So let’s start off with getting automation rates better, getting scaled agent tiers in place because we will need that as a core capability. And then we can talk about adding more complexity.
But to come out today and say “Everyone can have a personal concierge”: we’re not there yet.
Melfi: I have a contrarian take. 411 from a technology perspective sits on an IVR which is incapable of expanding to enhanced 411 because it’s more menu driven. I tried an enhanced 411 experience and it took me two minutes to get a stock quote. I was very frustrated. I don’t think 411 is appropriate for mobile search: it’s the problem of deeply nested data. It’s the stuff of which SNL skits are made.
Bernstein: I disagree with you, Victor. The first part of the question is: is voice search really using 411 as a proxy? It is. We’re getting close to this 90 percent completion rate bar.
To go back on something I said earlier saying voice search is a feature and not a product: The exception to that is the 411 market. It’s voice driven and core search. It’s a crucial piece of the market and it does extend to things like ratings and reviews and community content.
As far as the nested problem, that’s a historical problem of IVRs in general. So from the Microsoft point of view, we’re going to continue to incorporate, taking more and more advantage of personalization features. So (voice search) can hopefully figure out what’s the intent to eliminate frustration of nested menus, incorporate the screen and keep users from having to go through all of them, because they don’t.
Melfi: Oh Jane, you ignorant slut.
Cohen: 411 as a starting point on your mobile: It’s very unclear what people exactly want. On the other hand there are very clear examples of services as far as getting directions that are very natural, clear extensions to 411 experiences.
I can’t give you any numbers (related to Goog411). Generally, I can say a lot of people get a lot of useful information. We’re getting high task completion rates. I can’t site more specifics than that.
Melfi: Oh Jane.
Meisel: Is the technology the bottle neck in some of these harder applications?

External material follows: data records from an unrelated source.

Inductive expecting := EPositional | EMany | EAny | ENumeric.
(** One token of the loop of [validate_server_args_shell_safe]; nothing when the token is refused. *)
Definition next_expecting (state : expecting) (tok : string) : option expecting :=
  if py_startswith "-" tok then
    Some (match partition_eq tok with
          | (_, Some _) => EPositional
          | (_, None) => if bool_decide (tok ∈ _MULTI_VALUE_FLAGS) then EMany else EAny
          end)
  else match state with
       | EMany => if is_numeric tok then Some EMany else None
       | EAny => Some ENumeric
       | ENumeric => if is_numeric tok then Some ENumeric else None
       | EPositional => None
       end.
Fixpoint validate_loop (state : expecting) (tokens : list string) : res unit :=
  match tokens with
  | [] => Ok ()
  | tok :: tokens' =>
      match next_expecting state tok with
      | Some state' => validate_loop state' tokens'
      | None => Raise (ValueError "extra_server_args must be argv-like flags, not bare positional arguments")
      end
  end.
Definition validate_server_args_shell_safe (args : list string) : res unit :=
  if bool_decide (args = []) then Ok ()
  else if existsb (λ tok, existsb unsafe_char (chars tok)) args
  then Raise (ValueError "extra_server_args contains shell control characters")
  else validate_loop EPositional args.

(** ** Removals *)

(** The options one spec names; [(flag, None)] drops every copy of [flag]. *)
Fixpoint parse_spec (tokens : list string) : list (string * option string) :=
  match tokens with
  | [] => []
  | tok :: rest =>
      if negb (is_long tok) then parse_spec rest
      else match partition_eq tok with
           | (flag, Some value) => (flag, Some value) :: parse_spec rest
           | (_, None) =>
               match rest with
               | next :: rest' => if is_long next then (tok, None) :: parse_spec rest else (tok, Some next) :: parse_spec rest'
               | [] => [(tok, None)]
               end
           end
  end.
Definition _parse_removal_specs (specs : list (list string)) : list (string * option string) := concat (parse_spec <$> specs).
Definition removal_option_names (specs : list (list string)) : list string :=
  foldl (λ names spec, if bool_decide (spec.1 ∈ names) then names else names ++ [spec.1]) [] (_parse_removal_specs specs).
(** The options the changed launch is made of. *)
Definition made_opts : list Opt :=
  filter (λ o, o_flag o ∉ R) os1 ++ (if bool_decide (lc_server_args first = lc_server_args second) then [] else os2).
Lemma made_tidy : Forall (λ o, tidy o = true) made_opts.
Proof using Ht1 Ht2.
  apply Forall_app. split; [|by case_bool_decide]. apply Forall_forall. intros o [_ Ho]%list_elem_of_filter. by eapply Forall_forall in Ht1.
Qed.
Lemma made_args lr :
  compose_server_args [] (lc_server_args first) (cd_server_args (delta_removing first second lr))
    (cd_remove_args (delta_removing first second lr)) false = spell made_opts.
Proof using All.
  unfold compose_server_args, merge_server_args. cbn [concat app cd_server_args cd_remove_args delta_removing].
  rewrite !app_nil_r, Ha1, remove_named; [|done|apply removals_named|].
  - unfold made_opts. rewrite spell_app, Ha1, Ha2. f_equal. by case_bool_decide.
  - apply Forall_forall. intros o Ho Hin. eapply Forall_forall in Hdrop as [H|H]; [|done|exact Ho]. by apply removals_apart in Hin.
Qed.
Lemma made_values f : dget f (assign [] made_opts) = dget f (assign [] os2).
Proof using Ha1 Ha2 Ht1 Ht2 Hv2.
  unfold made_opts. case_bool_decide as E.
  - assert (assign [] os1 = assign [] os2) as Eo by (rewrite <- !flag_value_parts_spell by done; by rewrite <- Ha1, <- Ha2, E).
    rewrite app_nil_r, list_filter_all; [by rewrite Eo|]. intros o Ho Hin. apply removals_apart in Hin. apply Hin.
    apply assign_keys. rewrite <- Eo. apply assign_keys, list_elem_of_fmap. eauto.
  - rewrite assign_app. destruct (decide (f ∈ o_flag <$> os2)) as [Hf|Hf]; [by apply dget_assign_in|].
    rewrite !(dget_assign_out os2), (dget_assign_out _ []); [done| |done..].
    intros (o & -> & [Ho Hin]%list_elem_of_filter)%list_elem_of_fmap. apply Ho, in_removals. left. split_and!; [done| |done].
    apply list_elem_of_fmap. eauto.
Qed.
Definition made : list string := dedupe_extra_server_args (spell made_opts).
Lemma made_parts f : dget f (flag_value_parts made) = dget f (flag_value_parts (lc_server_args second)).
Proof using Ha1 Ha2 Ht1 Ht2 Hv2.
  unfold made. rewrite dedupe_values by apply made_tidy. rewrite Ha2, !flag_value_parts_spell by (try done; apply made_tidy). apply made_values.
Qed.
Lemma made_flags f : f ∈ flags_of made ↔ f ∈ flags_of (lc_server_args second).
Proof using Ha1 Ha2 Ht1 Ht2 Hv2. rewrite !flags_of_parts, <- !dget_is_Some, made_parts. done. Qed.
Lemma made_accepted : _server_args made = Ok ().
Proof using Ht1 Ht2.
  assert (validate_server_args_shell_safe made = Ok ()) as E; [|unfold _server_args; by rewrite E].
  unfold made. rewrite dedupe_spell by apply made_tidy. by apply tidy_accepted, tidy_to_opts, made_tidy.
Qed.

Bernstein: I’ll give the same answer Mike gave: MS’s product is 1-800-CALL-411. The thing that’s the most interesting isn’t just the upward trend, but the average calls and queries per month. It’s also going up. That shows the usefulness of the app and that’s a very important metric we track as it relates to customer experience.
The technology is good enough. We all believe that; it’s about how well we design the application. What will take it to the next level will be taking advantage of the screen and personalization, making that application more streamlined.
Cohen: I take issue with the claim that the speech technology is good enough: it’s good enough to bring value, but there’s a huge amount of room for improvement. There’s a lot more value you can bring to end users with improved speech technology. The quality of the underlying speech technology is one of the big bottlenecks.
The other is user interface design: How do people narrow down their search? How do they better specify location? Improving on the UI (user interface) is in some ways more challenging than improving on the recognition technology. It’s easier to define quantitative metrics.
There’s a lot of room for improvement.
Wehrs: Yes, speech tech, algorithmically, can be improved. The integration of grammars can be improved. There are significant improvements just in that core technology.
The multimodality components create interesting metaphors about how things are designed today and how difficult it is to improve.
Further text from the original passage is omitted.